View Full Version : Rare stud/8 situation...

08-26-2002, 10:53 PM
I was playing stud/8 tonight and found myself ina rare situation. I was dealt rolled up 2's and I wasnt the bring-in. What is the probability that on the next hand I play i will be dealt rolled up 2's and wont be the bring in? (8-handed)

08-27-2002, 12:39 AM
The odds or probability are the same for every set of first three cards in seven card stud(in any game) -- asumming things are essentially random. Probability might be 7.5414781297134238310708898944193e-6

08-27-2002, 01:42 AM
More Rare or Really Rare:

About two years ago at the Hawaiian Gardens Casino in Hawaiian Gardens, CA: the following event occurred in a Stud8 game. Two players split the pot with each having a seven high straight flush (for high) and a straight six (for low). Obiviously the suit of the dueces involved was a moot point.
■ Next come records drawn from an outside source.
(** A substring without the separator lies within one line. *)
Lemma substring_in_line (sep : N) (needle p q : pystr) :
  sep ∉ needle →
  ∃ line, line ∈ split_on sep (p ++ needle ++ q) ∧ contains needle line = true.
Proof.
  intros Hsep. induction p as [|c p IH]; cbn [app].
  - assert (∃ l rest, split_on sep (needle ++ q) = (needle ++ l) :: rest)
      as (l & rest & ->).
    { induction needle as [|c needle IH]; cbn [app].
      - pose proof (split_on_nonempty sep q).
        destruct (split_on sep q) as [|l rest]; [done|]. by exists l, rest.
      - unfold split_on; fold split_on.
        destruct (c =? sep) eqn:Hc.
        { apply N.eqb_eq in Hc as ->. destruct Hsep. by left. }
        destruct IH as (l & rest & ->); [by intros ?; apply Hsep; right|].
        by exists l, rest. }
    exists (needle ++ l). split; [by left|].
    apply contains_iff. by exists [], l.
  - destruct IH as (line & Hin & Hc). unfold split_on; fold split_on.
    destruct (c =? sep).
    + exists line. split; [by right|done].
    + destruct (split_on sep (p ++ needle ++ q)) as [|l ls]; [by inversion Hin|].
      apply elem_of_cons in Hin as [->|Hin].
      * exists (c :: l). split; [by left|].
        by apply (contains_app needle [c] l []) in Hc; rewrite app_nil_r in Hc.
      * exists line. split; [by right|done].
Qed.

(** ** More on the two parsers *)

Lemma configured_header_one_line : ch_newline ∉ configured_header.
Proof. intros Hin. apply (bool_decide_pack _) in Hin. by vm_compute in Hin. Qed.

(** X4: the test [table_header not in content] of the full variant's
    document check passes exactly when some line of the document contains
    the header, which is when the parser enters its table mode; a document
    that fails the test has no rows, also for the consistency step, which
    parses without making the test. *)
Theorem header_test_agrees_with_parser (content : pystr) :
  (contains configured_header content = true
   ↔ ∃ line, line ∈ split_on ch_newline content ∧ is_header_line line = true)
  ∧ (contains configured_header content = false →
     Full.parse_label_table content configured_header = []
     ∧ Full.doc_label_names (Full.parse_label_table content configured_header) = ∅).
Proof.
  assert (contains configured_header content = true
          ↔ ∃ line, line ∈ split_on ch_newline content ∧ is_header_line line = true)
    as Hiff.
  { split.
    - intros (p & q & ->)%contains_iff.
      apply substring_in_line, configured_header_one_line.
    - intros (line & Hin & Hh).
      apply line_is_substring in Hin as (p & q & ->). by apply contains_app. }
  split; [exact Hiff|]. intros Hno.
  assert (Full.parse_label_table content configured_header = []) as ->.
  { apply full_parse_lines_before_header, forallb_forall.
    intros line Hin%list_elem_of_In. apply negb_true_iff.
    destruct (is_header_line line) eqn:Hh; [|done].
    assert (contains configured_header content = true) as Hc
      by (apply Hiff; by exists line).
    congruence. }
  done.
Qed.

(** X5: the simplified parser reads a document line by line: the rows of
    two documents joined by a newline are the rows of the first followed by
    the rows of the second, the empty document has no rows, and a document
    never has more rows than lines. *)
Theorem simplified_parse_label_table_concat :
  (∀ a b, ∃ ra rb,
     Simplified.parse_label_table a = Ok ra
     ∧ Simplified.parse_label_table b = Ok rb
     ∧ Simplified.parse_label_table (a ++ ch_newline :: b) = Ok (ra ++ rb))
  ∧ Simplified.parse_label_table [] = Ok []
  ∧ (∀ content, ∃ rows,
       Simplified.parse_label_table content = Ok rows
       ∧ (length rows ≤ length (split_on ch_newline content))%nat).
Proof.
  unfold Simplified.parse_label_table. split; [|split; [done|]].
  - intros a b. do 2 eexists.
    rewrite !simplified_parse_lines_spec, split_on_app_sep, omap_app. done.
  - intros content. eexists. rewrite simplified_parse_lines_spec.
    split; [done|]. cbn [app].
    generalize (split_on ch_newline content). intros lines.
    induction lines as [|l lines IH]; [done|]. cbn [omap list_omap].
    destruct (label_row_of l); simpl; lia.
Qed.

Lemma with_columns_no_header (columns : list pystr) (lines : list pystr) :
  forallb (λ l, negb (is_header_line l)) lines = true →
  with_columns columns lines = (λ l, (columns, l)) <$> lines.
Proof.
  induction lines as [|l lines IH]; [done|].
  intros [Hl Hrest]%andb_prop. apply negb_true_iff in Hl.
  cbn [with_columns]. rewrite Hl, IH by done. done.
Qed.

Lemma until_blank_no_header (lines : list pystr) :
  forallb (λ l, negb (is_header_line l)) lines = true →
  forallb (λ l, negb (is_header_line l)) (until_blank lines) = true.
Proof.
  induction lines as [|l lines IH]; [done|].
  intros [Hl Hrest]%andb_prop. cbn [until_blank].
  destruct (is_blank l); [done|]. cbn [forallb]. by rewrite Hl, IH.
Qed.

Lemma dict_zip_first_column (v : list pystr) :
  (3 ≤ length v)%nat →
  dict_zip (Full.label_document_required_columns Full.config) v !! py "标签名称"
  = head v.
Proof.
  destruct v as [|v1 [|v2 [|v3 rest]]]; simpl; try lia. intros _.
  unfold dict_zip. cbn [zip zip_with fmap list_fmap foldl fst snd
    Full.label_document_required_columns Full.config Full.load_configuration].
  do 2 (rewrite lookup_insert_ne by (intros Heq; by vm_compute in Heq)).
  by rewrite lookup_insert_eq.
Qed.

(** X6: when the header line of a document is the configured header alone
    and no later line repeats it, the label names the full variant reads
    from the document are the first cells of the table rows between the
    header line and the first blank line. *)
Theorem full_document_label_names (content : pystr)
    (before : list pystr) (header_line : pystr) (following : list pystr) :
  split_on ch_newline content = before ++ header_line :: following →
  forallb (λ l, negb (is_header_line l)) before = true →
  is_header_line header_line = true →
  cells_of header_line = Full.label_document_required_columns Full.config →
  forallb (λ l, negb (is_header_line l)) following = true →
  Full.doc_label_names (Full.parse_label_table content configured_header)
  = list_to_set ((λ line, KStr (default [] (head (cells_of line))))
                   <$> filter (λ line, is_table_row line) (until_blank following)).
Proof.
  intros Hsplit Hbefore Hheader Hcells Hfollowing.
  unfold Full.parse_label_table. rewrite Hsplit.
  rewrite full_parse_lines_at_header, full_parse_lines_in_table by done.
  rewrite app_nil_l, Hcells.
  rewrite with_columns_no_header by by apply until_blank_no_header.
  unfold Full.doc_label_names. f_equal.
  generalize (until_blank following). intros lines.
  induction lines as [|l lines IH]; [done|].
  rewrite fmap_cons, !filter_cons. cbn [snd].
  destruct (decide (is_table_row l)) as [Hrow|Hrow]; [|exact IH].
  rewrite !fmap_cons. cbn [omap list_omap fst snd].
  assert (3 ≤ length (cells_of l))%nat as Hlen.
  { unfold is_table_row in Hrow. apply Is_true_true in Hrow.
    apply andb_prop in Hrow as [_ Hlen]. by apply bool_decide_eq_true in Hlen. }
  rewrite dict_zip_first_column by done.
  destruct (cells_of l) as [|c0 cs] eqn:Hc; [simpl in Hlen; lia|].
  cbn [head default from_option id fmap list_fmap]. f_equal. exact IH.
Qed.

(** ** What each method records and requests *)

Lemma simplified_request_framed : framed simplified_request.
Proof. intros s s' e Hh Ho Hr. unfold simplified_request, request_for. congruence. Qed.

Lemma full_request_framed : framed full_request.
Proof. intros s s' e Hh Ho Hr. unfold full_request, request_for. congruence. Qed.

Lemma effect_refl rqf s : effect rqf s s [] [].
Proof.
  split; [exists []; by rewrite app_nil_r|]. by rewrite app_nil_r.
Qed.

Lemma effect_trans rqf s0 s1 s2 sts1 eps1 sts2 eps2 :
  framed rqf →
  effect rqf s0 s1 sts1 eps1 → effect rqf s1 s2 sts2 eps2 →
  effect rqf s0 s2 (sts1 ++ sts2) (eps1 ++ eps2).
Proof.
  intros Hf ((a1 & E1 & S1) & Q1 & Hh1 & Ho1 & Hr1)
            ((a2 & E2 & S2) & Q2 & Hh2 & Ho2 & Hr2).
  split; [|split; [|repeat split; congruence]].
  - exists (a1 ++ a2). rewrite E2, E1, <- app_assoc, fmap_app, S1, S2. done.
  - rewrite Q2, Q1, <- app_assoc, fmap_app. do 2 f_equal.
    apply list_fmap_ext. intros _ e _. by apply Hf.
Qed.

Lemma effect_of_fields rqf s s' :
  verification_results s' = verification_results s → sent s' = sent s →
  headers s' = headers s → org s' = org s → repo s' = repo s →
  effect rqf s s' [] [].
Proof.
  intros E Q Hh Ho Hr. split; [exists []; by rewrite E, app_nil_r|].
  rewrite Q, app_nil_r. done.
Qed.

Lemma print_effect rqf line s :
  wp (print line) (λ r s', is_ok r ∧ effect rqf s s' [] []) s.
Proof. split; [done|]. by apply effect_of_fields. Qed.

Lemma eprint_effect rqf line s :
  wp (eprint line) (λ r s', is_ok r ∧ effect rqf s s' [] []) s.
Proof. split; [done|]. by apply effect_of_fields. Qed.

Lemma for_each_print_effect rqf (f : VerificationResult → pystr) rs s :
  wp (for_each (λ r, print (f r)) rs) (λ r s', is_ok r ∧ effect rqf s s' [] []) s.
Proof.
  revert s. induction rs as [|x rs IH]; intros s.
  { split; [done|]. apply effect_refl. }
  simpl. apply wp_bind. unfold wp at 1. simpl.
  eapply wp_mono; [apply IH|]. intros r s' [Hok ((a & E & S) & Q & Hh & Ho & Hr)].
  split; [done|]. simpl in *.
  split; [by exists a|]. done.
Qed.

Lemma simplified_record_effect rqf t m st s :
  wp (Simplified.record_result t m st) (λ r s', is_ok r ∧ effect rqf s s' [st] []) s.
Proof.
  unfold wp.
  destruct (simplified_record_result_eq t m st s) as (-> & E & _ & Q & Hh & Ho & Hr).
  split; [done|]. split; [eexists; split; [exact E|done]|].
  by rewrite Q, app_nil_r.
Qed.

Lemma full_record_effect rqf w t m st s :
  wp (Full.record_result w t m st) (λ r s', is_ok r ∧ effect rqf s s' [st] []) s.
Proof.
  unfold wp.
  destruct (full_record_result_eq w t m st s) as (-> & E & _ & Q & Hh & Ho & Hr).
  split; [done|]. split; [eexists; split; [exact E|done]|].
  by rewrite Q, app_nil_r.
Qed.

Lemma simplified_api_effect w e s :
  wp (Simplified.github_api_request w e)
     (λ r s', is_ok r ∧ effect simplified_request s s' [] [e]) s.
Proof.
  unfold wp. destruct (simplified_api_eq w e s) as (s1 & -> & E & _ & Q & Hh & Ho & Hr).
  simpl. split; [done|]. split; [exists []; by rewrite E, app_nil_r|]. done.
Qed.

Lemma full_api_effect w e s :
  wp (Full.github_api_request w e)
     (λ r s', is_ok r ∧ effect full_request s s' [] [e]) s.
Proof.
  unfold wp. destruct (full_api_eq w e s) as (s1 & -> & E & _ & Q & Hh & Ho & Hr).
  simpl. split; [done|]. split; [exists []; by rewrite E, app_nil_r|]. done.
Qed.

Ltac ef_known :=
  match goal with
  | Hacc : effect ?f _ _ _ _ |- _ =>
    lazymatch goal with
    | |- wp (print _) _ _ => apply (print_effect f)
    | |- wp (eprint _) _ _ => apply (eprint_effect f)
    | |- wp (for_each _ _) _ _ => apply (for_each_print_effect f)
    | |- wp (Simplified.github_api_request _ _) _ _ => apply simplified_api_effect
    | |- wp (Full.github_api_request _ _) _ _ => apply full_api_effect
    | |- wp (Simplified.record_result _ _ _) _ _ => apply (simplified_record_effect f)
    | |- wp (Full.record_result _ _ _ _) _ _ => apply (full_record_effect f)
    end
  end.

(** Append what a finished call did to what the method did before it. *)
Ltac ef_chain Hnew :=
  lazymatch type of Hnew with
  | effect ?f ?s1 ?s2 _ _ =>
    match goal with
    | Hacc : effect f ?s0 s1 _ _ |- _ =>
      let H := fresh "Hacc" in
      first [ pose proof (effect_trans f _ _ _ _ _ _ _ simplified_request_framed
                            Hacc Hnew) as H
            | pose proof (effect_trans f _ _ _ _ _ _ _ full_request_framed
                            Hacc Hnew) as H ];
      cbn [app] in H; clear Hacc Hnew
    end
  end.
(** A double of [0, 1] is zero, or has a value of at most 1. *)
Lemma unit_double_le d :
  valid_binary 53 1024 d = true ->
  SFleb double_zero d = true -> SFleb d double_one = true ->
  (exists s, d = S754_zero s) \/
  (exists m e, d = S754_finite false m e /\ e <= -52 /\ Zpos m <= 2 ^ (- e)).
Proof.
  destruct d as [s|s| |s m e]; intros Hv H0 H1.
  - left. by eexists.
  - by destruct s.
  - done.
  - right. destruct s; [done|]. exists m, e. split; [done|].
    unfold valid_binary, bounded, canonical_mantissa, fexp, emin in Hv.
    apply andb_prop in Hv as [Hc _]. apply Z.eqb_eq in Hc.
    unfold SFleb, SFcompare, double_one in H1.
    destruct (Z.compare_spec e (-52)) as [->|Hlt|Hgt]; [| |done].
    + split; [lia|]. change (2 ^ (- -52)) with 4503599627370496.
      pose proof (Pos.compare_spec m 4503599627370496) as Hsp.
      unfold Pos.compare in Hsp. destruct Hsp as [Heq|Hlt|Hgt].
      * rewrite Heq. done.
      * apply Pos2Z.pos_lt_pos in Hlt. apply Z.lt_le_incl, Hlt.
      * done.
    + split; [lia|].
      assert (Hdig : Zpos (digits2_pos m) <= 53) by lia.
      change (Zpos (digits2_pos m)) with (Zdigits2 (Zpos m)) in Hdig.
      rewrite Zdigits2_log2 in Hdig.
      assert (Zpos m < 2 ^ 53) by (apply Z.log2_lt_pow2; lia).
      assert (2 ^ 53 <= 2 ^ (- e)) by (apply Z.pow_le_mono_r; lia).
      lia.
Qed.

(** The product the code computes, [n] converted to [double] and
    multiplied by a difficulty of [0, 1]: its integer part is the
    integer part of the exact product, or one more. *)
Lemma doubleMul_floor z d :
  0 <= z < 2 ^ 31 ->
  valid_binary 53 1024 d = true ->
  SFleb double_zero d = true -> SFleb d double_one = true ->
  nonnegDouble (doubleMul (doubleOfInt z) d) /\
  floorTimes z d <= floorDouble (doubleMul (doubleOfInt z) d) <= floorTimes z d + 1 /\
  0 <= floorTimes z d <= z.
Proof.
  intros Hz Hv H0 H1.
  destruct (unit_double_le d Hv H0 H1) as [[sd ->]|(md & ed & -> & Hed & Hmd)].
  { assert (Hp : exists s, doubleMul (doubleOfInt z) (S754_zero sd) = S754_zero s).
    { destruct (decide (z = 0)) as [->|Hnz]; [by eexists|].
      destruct (doubleOfInt_exact z ltac:(lia)) as (m & e & -> & _). by eexists. }
    destruct Hp as [s ->]. split; [left; by eexists|]. simpl. lia. }
  assert (Hq : 0 < 2 ^ (- ed)) by (apply Z.pow_pos_nonneg; lia).
  assert (Hft : floorTimes z (S754_finite false md ed) = z * Zpos md / 2 ^ (- ed)).
  { cbn [floorTimes cond_Zopp]. by destruct (Z.leb_spec 0 ed); [lia|]. }
  assert (Hrange : 0 <= z * Zpos md / 2 ^ (- ed) <= z).
  { split; [apply Z.div_pos; lia|].
    apply Z.div_le_upper_bound; [done|]. nia. }
  destruct (decide (z = 0)) as [->|Hnz].
  { split; [left; by eexists|]. rewrite Hft. simpl. lia. }
  destruct (doubleOfInt_exact z ltac:(lia)) as (mz & ez & -> & Hez & Hmz).
  rewrite Hft. split; [|split; [|done]]; unfold doubleMul, SFmul;
    cbn [xorb].
  - apply binary_round_aux_floor; try lia.
    rewrite Pos2Z.inj_mul, Hmz.
    replace (31 - (ez + ed)) with (31 + (- ez) + (- ed)) by lia.
    rewrite !Z.pow_add_r by lia.
    assert (0 < 2 ^ (- ez)) by (apply Z.pow_pos_nonneg; lia). nia.
  - assert (Hval : Zpos (mz * md) / 2 ^ (- (ez + ed)) = z * Zpos md / 2 ^ (- ed)).
    { rewrite Pos2Z.inj_mul, Hmz.
      replace (- (ez + ed)) with (- ez + - ed) by lia.
      rewrite Z.pow_add_r by lia.
      assert (0 < 2 ^ (- ez)) by (apply Z.pow_pos_nonneg; lia).
      replace (z * 2 ^ (- ez) * Zpos md) with (2 ^ (- ez) * (z * Zpos md)) by lia.
      apply Z.div_mul_cancel_l; lia. }
    rewrite <- Hval. apply binary_round_aux_floor; try lia.
    rewrite Pos2Z.inj_mul, Hmz.
    replace (31 - (ez + ed)) with (31 + (- ez) + (- ed)) by lia.
    rewrite !Z.pow_add_r by lia.
    assert (0 < 2 ^ (- ez)) by (apply Z.pow_pos_nonneg; lia). nia.
Qed.

(** A double that is not negative and whose integer part fits an [int]
    converts to it. *)
Lemma intOfDouble_floor x :
  nonnegDouble x -> floorDouble x < 2 ^ 31 ->
  intOfDouble x = Some (floorDouble x) /\ 0 <= floorDouble x.
Proof.
  intros [[s ->]|(m & e & ->)]; cbn [intOfDouble floorDouble cond_Zopp];
    [done|].
  assert (Hv : Z.shiftl (Zpos m) e
               = if 0 <=? e then Zpos m * 2 ^ e else Zpos m / 2 ^ (- e)).
  { destruct (Z.leb_spec 0 e).
    - by rewrite Z.shiftl_mul_pow2.
    - by rewrite Z.shiftl_div_pow2 by lia. }
  rewrite Hv. intros Hlt.
  assert (Hnn : 0 <= (if 0 <=? e then Zpos m * 2 ^ e else Zpos m / 2 ^ (- e))).
  { destruct (Z.leb_spec 0 e).
    - apply Z.mul_nonneg_nonneg; lia.
    - apply Z.div_pos; [lia|]. apply Z.pow_pos_nonneg; lia. }
  split; [|done].
  destruct (Z.leb_spec (- 2 ^ 31) (if 0 <=? e then Zpos m * 2 ^ e else Zpos m / 2 ^ (- e)));
    [|lia].
  by destruct (Z.ltb_spec (if 0 <=? e then Zpos m * 2 ^ e else Zpos m / 2 ^ (- e)) (2 ^ 31));
    [|lia].
Qed.

End Binary64.

(** ** The checker is sound *)

Section Checker.

Variables size boxSize : nat.

Lemma peersb_true r c r' c' : peers boxSize r c r' c' -> peersb boxSize r c r' c' = true.
Proof.
  unfold peers, sameBox, peersb. intros [Hne H].
  apply andb_true_iff. split.
  - apply negb_true_iff, andb_false_iff.
    destruct (Nat.eqb_spec r r') as [->|]; [|by left].
    destruct (Nat.eqb_spec c c') as [->|]; [done|by right].
  - destruct H as [->|[->|[-> ->]]]; rewrite ?Nat.eqb_refl, ?orb_true_r; done.
Qed.

Lemma validPartialb_true (b : Board) :
  validPartialb size boxSize b = true -> validPartial size boxSize b.
Proof.
  unfold validPartialb. rewrite forallb_forall. intros H. split.
  - intros r c Hr Hc.
    specialize (H (r, c) ltac:(apply list_elem_of_In, allCells_elem; lia)).
    simpl in H. apply andb_true_iff in H as [H _]. lia.
  - intros r c r' c' Hr Hc Hr' Hc' Hp Hnz.
    specialize (H (r, c) ltac:(apply list_elem_of_In, allCells_elem; lia)).
    simpl in H. apply andb_true_iff in H as [_ H].
    rewrite forallb_forall in H.
    specialize (H (r', c') ltac:(apply list_elem_of_In, allCells_elem; lia)).
    simpl in H. rewrite (peersb_true _ _ _ _ Hp) in H. simpl in H.
    apply Z.eqb_neq in Hnz. rewrite Hnz in H. simpl in H.
    by apply negb_true_iff, Z.eqb_neq in H.
Qed.

End Checker.

(** ** Removal, with the shuffle a permutation *)

Section RemovalCount.

Variable G : Type.
Variable shuffle : forall A : Type, list A -> G -> list A * G.
Hypothesis shuffle_perm : forall A (l : list A) g, fst (shuffle A l g) ≡ₚ l.

Variable size : nat.

Lemma removeDigits_count (d : spec_float) (b : Board) (g : G) n :
  wf size b -> full size b -> cellsToRemove size d = Some n ->
  exists b' g',
    removeDigits G shuffle size d (b, g) = Some (b', g') /\
    emptyCount size b' = Z.to_nat (Z.min n (Z.of_nat (size * size))).
Proof.
  intros Hwf Hfull Hn. unfold removeDigits. rewrite Hn. simpl.
  pose proof (shuffle_perm _ (allCells size) g) as Hperm.
  destruct (shuffle (nat * nat)%type (allCells size) g) as [cells g']. simpl in Hperm.
  eexists _, _. split; [done|].
  rewrite (Permutation_length Hperm), allCells_length.
  apply zeroed_count; [done..|]. lia.
Qed.
Lemma refund_is_Some (u v : pystr) (file : File) (us us' : gmap pystr User) :
  refund u file us = Some us' -> is_Some (us !! v) -> is_Some (us' !! v).
Proof.
  unfold refund. destruct (f_is_duplicate file); [by intros [= <-]|].
  destruct (us !! u) eqn:E; [|done]. intros [= <-] Hv.
  destruct (decide (u = v)) as [->|Hne].
  - by rewrite lookup_insert_eq.
  - by rewrite lookup_insert_ne.
Qed.

Lemma is_shared_with_fresh (i : Z) (t : pystr) (l : list SharedFile) :
  is_shared_with i t l = false ->
  ~ In (i, t) (map (fun g => (sf_file_id g, sf_shared_with g)) l).
Proof.
  intros Hs Hin. apply in_map_iff in Hin as (g & [= Hi Ht] & Hg).
  assert (is_shared_with i t l = true); [|congruence].
  apply is_shared_with_true. eauto.
Qed.

Lemma change_grants_valid (s s' : State) :
  grants_valid s -> change s s' -> grants_valid s'.
Proof.
  intros [Hres Hnd] Hch. unfold grants_valid in *.
  by_change Hch; simpl; try done.
  - split; [|done]. intros g Hg. destruct (Hres g Hg) as [Hfile Huser].
    split; [done|]. destruct (decide (u = sf_shared_with g)) as [->|Hne].
    + by rewrite lookup_insert_eq.
    + by rewrite lookup_insert_ne.
  - split; [|done]. intros g Hg.
    destruct (Hres g Hg) as [(f & Hin & ?) Huser]. split.
    + exists f. split; [apply in_or_app; by left | done].
    + destruct dup; [done | by apply charge_is_Some].
  - apply own_file_by_id_In in Hf as (Hin & Hid & Hfu). split.
    + intros g [Hg | [<- | []]]%in_app_or; [auto|]. simpl. eauto.
    + rewrite map_app. apply NoDup_app. split_and!; [done | |].
      * intros x Hx Hx'. apply list_elem_of_In in Hx, Hx'.
        destruct Hx' as [<-|[]]. by apply is_shared_with_fresh in Hs.
      * apply NoDup_singleton.
  - apply own_file_by_id_In in Hf as (Hin & Hid & Hfu). split.
    + intros g [Hg0 Hne]%filter_In.
      destruct (Hres g Hg0) as [(f & Hf_in & Hfid & ?) Huser]. split.
      * exists f. split; [|done]. apply In_remaining; [done|].
        apply negb_true_iff in Hne. lia.
      * by eapply refund_is_Some.
    + by apply NoDup_map_filter_gen.
Qed.
(** C8. On the interactive path, with a project name at which there is
    nothing and whose directory can be made (the directory that is to hold
    it is there): up to the question whether to continue only the directory
    has been made; when the user declines, [project] aborts: nothing has
    been copied, no config has been written, and the directory stays. *)
Theorem project_declined arg w name w1 template_name w2 new_cfg w3 rest :
  ask_project_name arg w = (inr name, w1) →
  prompt_template w1 = (inr template_name, w2) →
  stat (fs w) name = None →
  check_parent (fs w) name = None →
  ask_settings template_name CFG_DEFAULTS []
    (set_fs (<[name := Dir]> (fs w2)) w2) = (inr new_cfg, w3) →
  confirm_loop (Some true) (stdin w3) = (inr false, rest) →
  let r := project false arg w in
  (fs w3 = <[name := Dir]> (fs w) ∧ copied w3 = copied w ∧ imported w3 = imported w) ∧
  r.1 = inl Abort ∧
  fs r.2 = <[name := Dir]> (fs w) ∧
  copied r.2 = copied w ∧
  imported r.2 = imported w.
Proof.
  intros Hname Htemplate Habsent Hparent Hask Hconfirm r.
  pose proof (opening_prompts_typed_only _ _ _ _ _ _ Hname Htemplate) as Hw2.
  apply typed_only_same in Hw2 as (Hfs & _ & Hcopied & Himported).
  assert (Hw3 : typed_only (set_fs (<[name := Dir]> (fs w2)) w2) w3).
  { generalize (quiet_ask_settings template_name CFG_DEFAULTS []
                  (set_fs (<[name := Dir]> (fs w2)) w2)).
    by rewrite Hask. }
  apply typed_only_same in Hw3 as (Hfs3 & _ & Hcopied3 & Himported3).
  cbn in Hfs3, Hcopied3, Himported3.
  rewrite Hfs in Hfs3. rewrite Hcopied in Hcopied3. rewrite Himported in Himported3.
  split; [done|].
  assert (Hr : r = (inl Abort,
                    set_stdin rest (mkWorld (fs w3) (stdin w3)
                                      (console w3 ++ [ShowConfig new_cfg])%list
                                      (copied w3) (imported w3)))).
  { subst r. unfold project.
    rewrite (bind_inr _ _ _ _ _ Hname), (bind_inr _ _ _ _ _ Htemplate).
    rewrite bind_run. unfold is_dir. rewrite Hfs, Habsent.
    rewrite bind_run. unfold mkdir. rewrite Hfs, Habsent, Hparent.
    cbn [negb]. rewrite <- Hfs. rewrite (bind_inr _ _ _ _ _ Hask).
    rewrite bind_run. unfold console_print.
    rewrite bind_run. unfold click_confirm. cbn [stdin].
    by rewrite Hconfirm. }
  by rewrite Hr.
Qed.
What are the odds (or the probability) of this event?

And what are the odds of this event occurring for three players? 8~)

08-27-2002, 09:09 AM
The probability for the next hand is the same for any given hand.

For this to happen someone needs to be have the 2c as their door card and you need to be dealt the other three deuces.

Let's start with you:

3/52 = chance of your first card being a non-club duece.

2/51 = chance of your second card being a non-club deuce.

1/50 = chance of your door card being the remaining non-club deuce.

Multiplying yields your chance of getting these three deuces is 1/22100.

There are 49 unseen cards left and we'll assume you have seven opponents. So the chance is 7/49 that someone will get the deuce of clubs. Multiply this by our previous result.

Thus you will get rolled up deuces and not be the bring in once every 154,700 hands on average.

08-27-2002, 05:20 PM
Up cards possible:

2s - 2h, 2s - 2d, 2h - 2d, all in addition to the 3 possibilities where the bring in has 2c, so that's 6 ways total to be rolled up without being the bring in.

Now recompute. :-)


08-27-2002, 05:21 PM
The probability for the next hand is the same for any given hand.

yes i know that. i just phrased my question that way so i wouldnt get smartass answers of p=1 because it already happened.

you are missing some possibilities, I could get (2c2d)2s and the person with the 2h up would be the bring in etc...